本發明的所要解決的一個技術問題是提供一種固定化環糊精葡萄糖苷轉移酶的制備的方法。

為解決上述技術問題，提供如下技術方案：

首先環糊精葡萄糖苷轉移酶的酶液中加入分子篩吸附，其次加入戊二醛使混合液交聯，再經海藻酸鈉和氯化鈣的包埋，得到固定化的環糊精葡萄糖苷轉移酶。

具體步驟如下：

向酶液中加入2-10mg/mL的分子篩，置于搖床在16℃，150rpm下充分吸附；添加10μL/mL?25％的戊二醛溶液，使環糊精葡萄糖苷轉移酶與分子篩交聯4h；加入20mg/mL海藻酸鈉，與溶液混勻，放入4℃冰箱過夜脫氣；用注射器逐滴滴入濃度為3％CaCl₂溶液硬化1h，收集膠囊用蒸餾水沖洗至無蛋白析出，將沖洗后的膠囊置甘油中4℃冰箱保存備用。
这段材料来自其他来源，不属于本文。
(* ===== verification/Url.v ===== *)
(** * [urllib.parse.urlparse]

    What the sources use of CPython 3.11's [urllib.parse]: [urlparse] of a [str]
    with its default arguments, the components of the result, the two ways it can
    raise [ValueError], and the quoting of paths and queries.  For code points below 256 the NFKC check of the network
    location never complains: no such character normalises to one of [/?#@:]. *)
From S2P Require Import Prelude PyValue Json DateTime Regex.
From Stdlib Require Import Ascii.

Module Url.

(** ** Texts *)

(** [s.partition(c)]: the part before the first [c], and the part after it. *)
Fixpoint str_partition (c : ascii) (s : string) : string * option string :=
  match s with
  | EmptyString => (EmptyString, None)
  | String d s =>
      if Ascii.eqb c d then (EmptyString, Some s)
      else let '(head, tail) := str_partition c s in (String d head, tail)
  end.

(** [s.rpartition(c)], when [c] occurs in [s]. *)
Fixpoint str_rpartition (c : ascii) (s : string) : option (string * string) :=
  match s with
  | EmptyString => None
  | String d s =>
      match str_rpartition c s with
      | Some (head, tail) => Some (String d head, tail)
      | None => if Ascii.eqb c d then Some (EmptyString, s) else None
      end
  end.

(** [s.split(c)] *)
Fixpoint str_split (c : ascii) (s : string) : list string :=
  match s with
  | EmptyString => [EmptyString]
  | String d s =>
      if Ascii.eqb c d then EmptyString :: str_split c s
      else match str_split c s with
           | part :: parts => String d part :: parts
           | [] => [String d EmptyString]
           end
  end.

Definition has_char (c : ascii) (s : string) : bool := negb (all_chars (λ d, negb (Ascii.eqb c d)) s).

(** The longest prefix of characters in a class, and the rest. *)
Fixpoint str_span (p : ascii → bool) (s : string) : string * string :=
  match s with
  | EmptyString => (EmptyString, EmptyString)
  | String c s' =>
      if p c then let '(head, rest) := str_span p s' in (String c head, rest)
      else (EmptyString, s)
  end.
(** [s.lstrip(chars)] *)
Definition str_lstrip (p : ascii → bool) (s : string) : string := (str_span p s).2.

Definition is_empty (s : string) : bool := String.eqb s EmptyString.
Definition is_letter (c : ascii) : bool := is_lower c || is_upper c.
Definition str_lower (s : string) : string :=
  flat_map_str (λ c, String (lower_char c) EmptyString) s.
Definition hex_digit (c : ascii) : bool := is_hex c || in_range "A" "F" c.

(** ** Bracketed hosts: [_check_bracketed_netloc], [ipaddress.ip_address] *)

Definition octet (s : string) : bool :=
  negb (is_empty s) && all_chars is_digit s && (slen s <=? 3)%Z
  && (String.eqb s "0" || negb (starts_with s "0"))
  && (int_of_digits 0 s <=? 255)%Z.
Definition ipv4 (s : string) : bool :=
  match str_split "." s with
  | [a; b; c; d] => octet a && octet b && octet c && octet d
  | _ => false
  end.

Definition hextet (s : string) : bool :=
  negb (is_empty s) && all_chars hex_digit s && (slen s <=? 4)%Z.

(** The parts of an address; a valid IPv4 suffix stands for two hextets, whose
    values do not matter to validity. *)
Definition expand_suffix (parts : list string) : option (list string) :=
  match last parts with
  | Some part =>
      if has_char "." part then
        if ipv4 part then Some (take (length parts - 1) parts ++ ["0"; "0"]) else None
      else Some parts
  | None => None
  end.

(** The positions of [::], endpoints aside. *)
Definition skips (parts : list string) : list nat :=
  filter (λ i, (0 < i < length parts - 1)%nat ∧ parts !! i = Some EmptyString)
    (seq 0 (length parts)).

Definition groups (parts : list string) : bool :=
  let starts_empty := from_option is_empty false (head parts) in
  let ends_empty := from_option is_empty false (last parts) in
  (length parts <=? 9)%nat &&
  match skips parts with
  | [] =>
      (length parts =? 8)%nat && negb starts_empty && negb ends_empty && forallb hextet parts
  | [skip] =>
      let hi := (skip - Nat.b2n starts_empty)%nat in
      let lo := (length parts - skip - 1 - Nat.b2n ends_empty)%nat in
      negb (starts_empty && (0 <? hi)%nat) && negb (ends_empty && (0 <? lo)%nat)
      && (hi + lo <? 8)%nat
      && forallb hextet (take hi parts) && forallb hextet (drop (length parts - lo) parts)
  | _ => false
  end.

Definition ipv6 (s : string) : bool :=
  let '(address, scope) := str_partition "%" s in
  let scope_ok := match scope with
                  | None => true
                  | Some scope => negb (is_empty scope) && negb (has_char "%" scope)
                  end in
  let parts := str_split ":" address in
  negb (has_char "/" s) && scope_ok && negb (is_empty address) && (3 <=? length parts)%nat
  && from_option groups false (expand_suffix parts).

Definition value_error (msg : string) : exn := Exn ValueError msg.

(** [\Av[a-fA-F0-9]+\..+\Z] *)
Definition ip_future (s : string) : bool :=
  match s with
  | String "v" s =>
      let '(version, rest) := str_span hex_digit s in
      negb (is_empty version) &&
      match rest with
      | String "." rest => negb (is_empty rest) && negb (has_char "010" rest)
      | _ => false
      end
  | _ => false
  end.

Definition check_bracketed_host (hostname : string) : result unit :=
  if starts_with hostname "v"
  then raise_if (negb (ip_future hostname)) (value_error "IPvFuture address is invalid")
  else if ipv4 hostname
  then Raise (value_error "An IPv4 address cannot be in brackets")
  else raise_if (negb (ipv6 hostname))
         (value_error (repr_str hostname +:+ " does not appear to be an IPv4 or IPv6 address")).

Definition invalid_ipv6 : exn := value_error "Invalid IPv6 URL".

Definition check_bracketed_netloc (netloc : string) : result unit :=
  let hostinfo := match str_rpartition "@" netloc with
                  | Some (_, hostinfo) => hostinfo
                  | None => netloc
                  end in
  match str_partition "[" hostinfo with
  | (before, Some bracketed) =>
      raise_if (negb (is_empty before)) invalid_ipv6 ;;
      let '(hostname, port) := str_partition "]" bracketed in
      let port := default EmptyString port in
      raise_if (negb (is_empty port) && negb (starts_with port ":")) invalid_ipv6 ;;
      check_bracketed_host hostname
  | (_, None) => check_bracketed_host (str_partition ":" hostinfo).1
  end.

(** ** [urlsplit] and [urlparse] *)

Record url : Type := Parsed {
  scheme : string;
  netloc : string;
  path : string;
  params : string;
  query : string;
  fragment : string;
}.

Definition c0_or_space (c : ascii) : bool := (code c <=? 32)%N.
(** Tabs and line ends are removed wherever they stand. *)
Definition unsafe (c : ascii) : bool := existsb (N.eqb (code c)) [9; 10; 13]%N.
Definition scheme_char (c : ascii) : bool := is_alnum c || one_of "+-." c.
Definition in_netloc (c : ascii) : bool := negb (one_of "/?#" c).

Definition cleaned_url (s : string) : string :=
  flat_map_str (λ c, if unsafe c then EmptyString else String c EmptyString)
    (str_lstrip c0_or_space s).

Definition split_scheme (s : string) : string * string :=
  match str_partition ":" s with
  | (String c _ as head, Some rest) =>
      if is_letter c && all_chars scheme_char head then (str_lower head, rest)
      else (EmptyString, s)
  | _ => (EmptyString, s)
  end.

Definition split_netloc (s : string) : result (string * string) :=
  if starts_with s "//" then
    let '(netloc, rest) := str_span in_netloc (String.substring 2 (String.length s - 2) s) in
    raise_if (xorb (has_char "[" netloc) (has_char "]" netloc)) invalid_ipv6 ;;
    (if has_char "[" netloc then check_bracketed_netloc netloc else Ok tt) ;;
    Ok (netloc, rest)
  else Ok (EmptyString, s).

Definition uses_params : list string :=
  [EmptyString; "ftp"; "hdl"; "prospero"; "http"; "imap"; "https"; "shttp"; "rtsp"; "rtspu"; "sip";
   "sips"; "mms"; "sftp"; "tel"].

(** The parameters of the last path segment. *)
Definition split_params (s : string) : string * string :=
  match str_rpartition "/" s with
  | Some (before, segment) =>
      let '(name, params) := str_partition ";" segment in
      (before +:+ "/" +:+ name, default EmptyString params)
  | None => let '(name, params) := str_partition ";" s in (name, default EmptyString params)
  end.

Definition urlparse (s : string) : result url :=
  let '(scheme, rest) := split_scheme (cleaned_url s) in
  '(netloc, rest) ← split_netloc rest;
  let '(rest, fragment) := str_partition "#" rest in
  let '(path, query) := str_partition "?" rest in
  let '(path, params) :=
    if mem_str scheme uses_params then split_params path else (path, EmptyString) in
  Ok (Parsed scheme netloc path params (default EmptyString query) (default EmptyString fragment)).

(** [parsed.username], [parsed.password] *)
Definition userinfo (u : url) : option (string * option string) :=
  '(info, _) ← str_rpartition "@" (netloc u); Some (str_partition ":" info).
Definition username (u : url) : option string := fst <$> userinfo u.
Definition password (u : url) : option string := userinfo u ≫= snd.

(** [parsed.hostname] *)
Definition hostname (u : url) : option string :=
  let hostinfo := match str_rpartition "@" (netloc u) with
                  | Some (_, hostinfo) => hostinfo
                  | None => netloc u
                  end in
  let host := match str_partition "[" hostinfo with
              | (_, Some bracketed) => (str_partition "]" bracketed).1
              | (_, None) => (str_partition ":" hostinfo).1
              end in
  if is_empty host then None
  else match str_partition "%" host with
       | (name, Some zone) => Some (str_lower name +:+ "%" +:+ zone)
       | (name, None) => Some (str_lower name)
       end.

(** ** Quoting *)

Definition hex_upper (n : N) : ascii := ascii_of_N (if (n <? 10)%N then 48 + n else 55 + n)%N.
Definition quote_byte (c : ascii) : string :=
  if is_alnum c || one_of "_.-~" c then String c EmptyString
  else String "%" (String (hex_upper (code c / 16)) (String (hex_upper (code c `mod` 16)) EmptyString)).
(** [quote(s, safe='')], and [quote_plus(s)]. *)
Definition quote (s : string) : string := flat_map_str quote_byte (utf8 s).
Definition quote_plus (s : string) : string :=
  flat_map_str (λ c, if Ascii.eqb c " " then "+" else quote_byte c) (utf8 s).
(** [urlencode(query)] of texts. *)
Definition urlencode (query : list (string * string)) : string :=
  str_join "&" (map (λ kv, quote_plus kv.1 +:+ "=" +:+ quote_plus kv.2) query).

(** [s.rstrip("/")] *)
Fixpoint rstrip_slash (s : string) : string :=
  match s with
  | EmptyString => EmptyString
  | String c rest =>
      match rstrip_slash rest with
      | EmptyString => if Ascii.eqb c "/" then EmptyString else String c EmptyString
      | rest => String c rest
      end
  end.

(** ** Lemmas *)

Lemma urlparse_raises s : raises_only ValueError (urlparse s).
Proof.
  unfold urlparse, split_netloc, check_bracketed_netloc, check_bracketed_host, invalid_ipv6,
    value_error. solve_raises.
Qed.

(** A text without the separator is its own single part. *)
Lemma partition_absent c s : has_char c s = false → str_partition c s = (s, None).
Proof.
  unfold has_char. rewrite negb_false_iff. induction s as [|d s IH]; simpl; [done|].
  intros [Hd Hs]%andb_true_iff. rewrite IH by done. by destruct (Ascii.eqb c d).
Qed.

Lemma partition_app c s t : has_char c s = false →
  str_partition c (s +:+ String c t) = (s, Some t).
Proof.
  unfold has_char. rewrite negb_false_iff. induction s as [|d s IH].
  - intros _. change (str_partition c (String c t) = (EmptyString, Some t)). simpl.
    by rewrite Ascii.eqb_refl.
  - simpl. intros [Hd Hs]%andb_true_iff. specialize (IH Hs). simpl in IH.
    change (String d s +:+ String c t) with (String d (s +:+ String c t)). simpl.
    rewrite IH. by destruct (Ascii.eqb c d).
Qed.
End Url.
(* ===== verification/BriefingTheorems.v ===== *)
(** * Daily briefing: results

    Which manifests are accepted and when one is ready, that the order in which
    receipts arrive changes neither the verdict nor the envelope's digest, and
    that the delivery documents follow a fenced state machine. *)
From S2P Require Import Prelude PyValue Sha256 Json Contract DateTime RecoveryCommon GitObjects.
From S2P Require Import Collect Briefing.
From Stdlib Require Import Ascii.
From Stdlib Require Sorted.

Module BriefingTheorems.
Import Briefing.
Open Scope Z_scope.

#[global] Arguments _non_negative : simpl never.
#[global] Arguments slug_complaint : simpl never.
#[global] Arguments list_of_at_most : simpl never.

(** ** Fields *)

Definition text_field (v : value) (lo hi : Z) : Prop := ∃ s, v = VStr s ∧ lo <= slen s <= hi.
Definition slug_field (v : value) (lo hi : Z) (s : string) : Prop :=
  v = VStr s ∧ lo <= slen s <= hi ∧ SLUG s = true.
Definition sha_field (v : value) : Prop := ∃ s, v = VStr s ∧ SHA256 s = true.
Definition instant_field (v : value) (t : Z) : Prop :=
  ∃ s, v = VStr s ∧ 20 <= slen s <= 64 ∧ denotes s t.

Lemma non_negative_clean v path o :
  _non_negative v path = Done o [] ↔ ∃ z, v = VInt z ∧ o = Some z ∧ 0 <= z.
Proof.
  unfold _non_negative.
  assert (∀ msg, (complain msg ;; pass (@None Z)) = Done o [] ↔ False) as Hc.
  { intros msg. rewrite bind_clean. split; [|done]. by intros (u & ?%complain_not_clean & _). }
  destruct v; rewrite ?Hc; try (split; [done|by intros (? & ? & _)]).
  destruct (Z.ltb_spec z 0); rewrite ?Hc, ?pass_clean.
  - split; [done|]. intros (? & [= ->] & _ & ?). lia.
  - split; [intros <-; eauto|]. by intros (? & [= ->] & -> & _).
Qed.

Lemma slug_complaint_clean o msg u :
  slug_complaint o msg = Done u [] ↔ ∀ s, o = Some s → SLUG s = true.
Proof.
  unfold slug_complaint. rewrite complain_if_clean. destruct o as [s|].
  - rewrite negb_false_iff. split; [by intros ? ? [= ->]|auto].
  - done.
Qed.

Lemma list_of_at_most_clean v lo hi msg l :
  list_of_at_most v lo hi msg = Done l [] ↔ v = VList l ∧ lo <= Z.of_nat (length l) <= hi.
Proof.
  unfold list_of_at_most.
  assert (∀ l : list value, (complain msg ;; pass (@nil value)) = Done l [] ↔ False) as Hc.
  { intros l'. rewrite bind_clean. split; [|done]. by intros (u & ?%complain_not_clean & _). }
  destruct v as [| | | | |l'|]; rewrite ?Hc; try (split; [done|by intros [? _]]).
  destruct (_ && _) eqn:Hb; rewrite ?Hc.
  - rewrite pass_clean. bool_hyps. split; [by intros <-|by intros [[= ->] _]].
  - split; [done|]. intros [[= ->] H]. apply andb_false_iff in Hb. rewrite !Z.leb_gt in Hb. lia.
Qed.

Lemma timestamp_field v path o :
  _timestamp v path = Done o [] ↔ ∃ t, o = Some t ∧ instant_field v t.
Proof. rewrite timestamp_clean. unfold instant_field. naive_solver. Qed.

Lemma slug_of_some s msg u : slug_complaint (Some s) msg = Done u [] → SLUG s = true.
Proof. rewrite slug_complaint_clean. auto. Qed.

Ltac fields :=
  repeat (clean_step ||
    match goal with
    | H : slug_complaint (Some _) _ = Done _ [] |- _ => apply slug_of_some in H
    | H : _non_negative _ _ = Done _ [] |- _ =>
        let E := fresh "Hdoc" in apply non_negative_clean in H as (? & E & ? & ?); try subst
    | H : list_of_at_most _ _ _ _ = Done _ [] |- _ =>
        let E := fresh "Hdoc" in apply list_of_at_most_clean in H as [E ?]
    end).

(** ** Lanes *)

(** What a receipt says: its lane, its two identities, whether it is ready. *)
Record lane_receipt : Type := LaneReceipt {
  lane : string;
  operation : string;
  path_identity : string;
  lane_ready : bool;
}.

(** The result a receipt may claim under its status. *)
Inductive result_ok (d : items) : bool → Prop :=
  | lane_success n m : dict_get d "status" = VStr "success" → sha_field (dict_get d "result_sha256") →
      dict_get d "result_bytes" = VInt n → 0 < n → dict_get d "item_count" = VInt m → 0 < m →
      dict_get d "reason_code" = VNone → result_ok d true
  | lane_no_results n : dict_get d "status" = VStr "no_results" →
      sha_field (dict_get d "result_sha256") →
      dict_get d "result_bytes" = VInt n → 0 <= n → dict_get d "item_count" = VInt 0 →
      dict_get d "reason_code" = VNone → result_ok d true
  | lane_not_ready s : dict_get d "status" = VStr s →
      s ∈ ["failed"; "blocked"; "unavailable"; "skipped"] →
      dict_get d "result_sha256" = VNone → dict_get d "result_bytes" = VNone →
      dict_get d "item_count" = VNone → text_field (dict_get d "reason_code") 3 96 →
      result_ok d false.

(** An acceptable receipt of the window from [start] until before [end_]. *)
Record receipt_ok (start end_ : Z) (d : items) (r : lane_receipt) : Prop := {
  receipt_keys : same_keys d RECEIPT_KEYS = true;
  receipt_lane : slug_field (dict_get d "lane_id") 3 64 (lane r);
  receipt_times : ∃ observed retained, instant_field (dict_get d "observed_at") observed ∧
    instant_field (dict_get d "retained_until") retained ∧
    start <= observed < end_ ∧ observed < retained;
  receipt_commit : ∃ s, dict_get d "producer_commit" = VStr s ∧ COMMIT s = true;
  receipt_schema : text_field (dict_get d "schema_version") 3 96;
  receipt_cursor : sha_field (dict_get d "source_cursor_sha256");
  receipt_operation : dict_get d "operation_id" = VStr (operation r) ∧ SHA256 (operation r) = true;
  receipt_path : dict_get d "path_identity" = VStr (path_identity r) ∧
    SHA256 (path_identity r) = true;
  receipt_result : result_ok d (lane_ready r);
}.

Lemma lane_of_clean d path o :
  lane_of d path = Done o [] ↔ ∃ s, o = Some s ∧ slug_field (dict_get d "lane_id") 3 64 s.
Proof.
  unfold lane_of, slug_field. split.
  - intros H. fields. eauto.
  - intros (s & -> & Hv & Hn & Hs). rewrite bind_clean. exists (Some s).
    rewrite text_clean. split; [eauto|]. rewrite bind_clean. exists tt.
    rewrite slug_complaint_clean. split; [by intros ? [= ->]|done].
Qed.

Lemma status_of_clean d path o :
  status_of d path = Done o [] ↔
  ∃ s, o = Some s ∧ dict_get d "status" = VStr s ∧ s ∈ TERMINAL_LANE_STATUSES.
Proof.
  unfold status_of. split.
  - intros H. cleaned. apply negb_false_iff, mem_str_In in Hc0. eauto.
  - intros (s & -> & Hv & Hs). rewrite bind_clean. exists (Some s). rewrite text_clean. split.
    + exists s. repeat (split; [done|]).
      assert (Forall (λ s, 3 <= slen s <= 32) TERMINAL_LANE_STATUSES) as Hall
        by (repeat constructor; by vm_compute).
      rewrite Forall_forall in Hall. by apply Hall.
    + rewrite bind_clean. exists tt. rewrite complain_if_clean, negb_false_iff, mem_str_In. done.
Qed.

Lemma check_times_clean s e d path u :
  check_times (Some s) (Some e) d path = Done u [] ↔
  ∃ observed retained, instant_field (dict_get d "observed_at") observed ∧
    instant_field (dict_get d "retained_until") retained ∧
    s <= observed < e ∧ observed < retained.
Proof.
  unfold check_times. split.
  - intros H. apply bind_clean in H as (o & (t & -> & Ho)%timestamp_field & H).
    apply bind_clean in H as (o' & (t' & -> & Hr)%timestamp_field & H). cleaned.
    simpl in *. rewrite Z.geb_leb in H. bool_hyps. exists t, t'. repeat (split; [done|]). lia.
  - intros (t & t' & Ho & Hr & Ht & Ht'). rewrite bind_clean. exists (Some t).
    rewrite timestamp_field. split; [eauto|]. rewrite bind_clean. exists (Some t').
    rewrite timestamp_field. split; [eauto|]. destruct u.
    repeat (rewrite bind_clean; exists tt; split; [apply complain_if_clean; simpl; lia|]).
    apply complain_if_clean. simpl. rewrite Z.geb_leb. lia.
Qed.

Lemma fresh_digest_clean d key path seen l :
  fresh_digest d key path seen = Done l [] ↔
  ∃ s, dict_get d key = VStr s ∧ SHA256 s = true ∧ s ∉ seen ∧ l = seen ++ [s].
Proof.
  unfold fresh_digest. split.
  - intros H. cleaned. exists x. repeat (split; [done|]). split; [|done].
    rewrite <- mem_str_In. congruence.
  - intros (s & Hv & Hs & Hn & ->). rewrite bind_clean. exists (Some s). rewrite sha_clean.
    split; [eauto|]. rewrite bind_clean. exists tt. split; [|done].
    apply complain_if_clean, not_true_iff_false. by rewrite mem_str_In.
Qed.

Lemma check_result_sound d path s b :
  dict_get d "status" = VStr s → s ∈ TERMINAL_LANE_STATUSES →
  check_result d path (Some s) = Done b [] → result_ok d (negb b).
Proof.
  intros Hs Hin. unfold check_result.
  destruct (is_ready (Some s)) eqn:Hr; intros H; fields; rewrite ?orb_false_iff, ?not_none_false in *.
  - unfold is_ready, READY_STATUSES in Hr. apply mem_str_In in Hr. unfold eq_status, eq_opt in *. simpl in *.
    rewrite !elem_of_cons, elem_of_nil in Hr. destruct Hr as [->|[->|[]]]; simpl in *.
    + apply Z.eqb_neq in Hc3. rewrite andb_true_r in Hc4. apply Z.eqb_neq in Hc4.
      eapply lane_success; [done|by eexists|done|lia|done|lia|done].
    + apply negb_false_iff, Z.eqb_eq in Hc2. subst.
      eapply lane_no_results; [done|by eexists|done..].
  - destruct Hc as [[? ?] ?]. apply (lane_not_ready _ s); try done; [|by eexists].
    unfold TERMINAL_LANE_STATUSES in Hin. apply elem_of_app in Hin as [Hin|]; [|done].
    apply mem_str_In in Hin. unfold is_ready in Hr. congruence.
Qed.

Ltac clean_fields :=
  repeat (clean_goal ||
    match goal with
    | |- _non_negative _ _ ≫= _ = _ =>
        eapply bind_value_clean;
          [apply non_negative_clean; eexists;
           split; [first [eassumption|reflexivity]|split; [reflexivity|lia]]|]
    | |- slug_complaint (Some _) _ ≫= _ = _ =>
        apply (bind_value_clean _ _ tt); [apply slug_complaint_clean; by intros ? [= <-]|]
    end).

Lemma check_result_complete d path s b :
  dict_get d "status" = VStr s → result_ok d (negb b) →
  check_result d path (Some s) = Done b [].
Proof.
  intros Hs H. unfold check_result. remember (negb b) as r eqn:Hb. destruct H as
    [n m Hst [x [Hx Hsha]] Hn ? Hm ? Hr|n Hst [x [Hx Hsha]] Hn ? Hm Hr
    |st Hst Hin H1 H2 H3 [x [Hx Hlen]]];
    apply (f_equal negb) in Hb; rewrite negb_involutive in Hb; subst b;
    rewrite Hst in Hs; injection Hs as <-.
  - rewrite Hr. simpl. clean_fields; simpl; rewrite ?andb_true_r; try done; apply Z.eqb_neq; lia.
  - rewrite Hr. simpl. clean_fields; simpl; try done. by rewrite andb_false_r.
  - assert (is_ready (Some st) = false) as ->.
    { apply not_true_iff_false. unfold is_ready. rewrite mem_str_In. intros Hr.
      unfold READY_STATUSES in Hr. rewrite !elem_of_cons, elem_of_nil in *. naive_solver. }
    rewrite H1, H2, H3. clean_fields; done.
Qed.

Lemma result_status d b :
  result_ok d b → ∃ s, dict_get d "status" = VStr s ∧ s ∈ TERMINAL_LANE_STATUSES.
Proof.
  intros H. unfold TERMINAL_LANE_STATUSES. setoid_rewrite elem_of_app.
  destruct H as [? ? Hs| ? Hs|? Hs Hin]; eexists; (split; [exact Hs|]); [left|left|by right];
    by apply (bool_decide_eq_true_1 _).
Qed.

Lemma check_receipt_clean s e j raw g g' :
  check_receipt (Some s) (Some e) j raw g = Done g' [] ↔
  ∃ d r, raw = VDict d ∧ receipt_ok s e d r ∧
    operation r ∉ operations g ∧ path_identity r ∉ path_identities g ∧
    g' = Gathered (observed_ids g ++ [lane r]) (normalized g ++ [raw])
      (blocking g ++ (if lane_ready r then [] else [lane r]))
      (operations g ++ [operation r]) (path_identities g ++ [path_identity r]).
Proof.
  unfold check_receipt. split.
  - intros H. apply bind_clean in H as (d & (-> & Hkeys)%exact_object_clean & H).
    apply bind_clean in H as (o & (l & -> & Hlane)%lane_of_clean & H).
    apply bind_clean in H as (o & (st & -> & Hst & Hin)%status_of_clean & H).
    apply bind_clean in H as (u & Ht%check_times_clean & H).
    fields.
    repeat match goal with H : fresh_digest _ _ _ _ = _ |- _ =>
      apply fresh_digest_clean in H as (? & ? & ? & ? & ->) end.
    match goal with H : check_result _ _ _ = Done ?b _ |- _ =>
      apply check_result_sound in H; [|done..] end.
    exists d. eexists (LaneReceipt l _ _ (negb _)).
    split; [done|]. split; [split; simpl; eauto; eexists; eauto|].
    simpl. repeat (split; [done|]). by destruct a4.
  - intros (d & r & -> & [H1 H2 H3 [x [H4 H4']] [y [H5 H5']] [z [H6 H6']] [H7 H8] [H9 H10] H11]
      & Hop & Hpath & ->).
    destruct (result_status _ _ H11) as (st & Hst & Hin).
    eapply bind_value_clean; [by apply exact_object_clean|].
    eapply bind_value_clean; [apply lane_of_clean; eauto|].
    eapply bind_value_clean; [apply status_of_clean; eauto|].
    apply (bind_value_clean _ _ tt); [by apply check_times_clean|].
    clean_fields.
    eapply bind_value_clean; [apply fresh_digest_clean; eauto 10|].
    eapply bind_value_clean; [apply fresh_digest_clean; eauto 10|].
    eapply bind_value_clean;
      [apply (check_result_complete _ _ _ (negb (lane_ready r))); [done|by rewrite negb_involutive]|].
    by destruct (lane_ready r).
Qed.

(** ** The loop over the receipts *)

(** New values: distinct, and none seen before. *)
Definition fresh_for (seen l : list string) : Prop := NoDup l ∧ ∀ x, x ∈ l → x ∉ seen.

Lemma fresh_for_cons seen x l :
  fresh_for seen (x :: l) ↔ x ∉ seen ∧ fresh_for (seen ++ [x]) l.
Proof.
  unfold fresh_for. rewrite NoDup_cons. setoid_rewrite elem_of_cons.
  setoid_rewrite not_elem_of_app. setoid_rewrite list_elem_of_singleton. naive_solver.
Qed.

Definition read_as (s e : Z) (raw : value) (r : lane_receipt) : Prop :=
  ∃ d, raw = VDict d ∧ receipt_ok s e d r.

(** What a list of receipts adds to what was gathered before. *)
Definition gather (g : gathered) (raws : list value) (rs : list lane_receipt) : gathered :=
  Gathered (observed_ids g ++ map lane rs) (normalized g ++ raws)
    (blocking g ++ map lane (List.filter (λ r, negb (lane_ready r)) rs))
    (operations g ++ map operation rs) (path_identities g ++ map path_identity rs).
所述環糊精葡萄糖苷轉移酶來源于Paenibacillus?macerans?JFB05-01(CCTCC?NO：M208063)，通過Escherichia?coli?BL21(DE3)(pET-20b(+)/cgt)在胞外表達。(Calcium?Leads?to?Further?Increase?in?Glycine-Enhanced?Extracellular?Secretion?of?Recombinant?r-Cyclodextrin?Glycosyltransferase?in?Escherichia?coli，J.Agric.Food?Chem.2009，57，6231-623)

所述Escherichia?coli?BL21(DE3)(pET-20b(+)/cgt)培養條件：

(1)種子培養：將保藏的菌種接入裝有50ml?LB培養基的250ml三角瓶中，回旋式搖床轉速200r/min，培養溫度為37℃，培養8小時。

(2)發酵培養：將培養好的種子培養液按4％(v/v)的接種量，接種至裝有100mL?TB培養基的500mL三角瓶中進行發酵培養，開始培養溫度為30℃，搖床轉速200r/min，當菌體培養至OD₆₀₀為0.6時，添加IPTG至0.01mM，同時添加一定量的甘氨酸或CaCl₂，迅速轉至25℃搖床，繼續誘導90h。

上述各培養基中使用前添加100μg/mL氨芐青霉素。

所述酶液可以為去除菌體后的發酵液，或上述發酵液去除雜質得到的精制酶液，其中環糊精葡萄糖苷轉移酶的活力為160U/mL。

本發明所要解決的另一個問題是提供一種通過上述方法制備的固定化環糊精葡萄糖苷轉移酶。

所述固定化環糊精葡萄糖苷轉移酶的最適溫度45℃，最適pH為5.0，貯存兩個月后仍然保持71.1％活力(圖4)。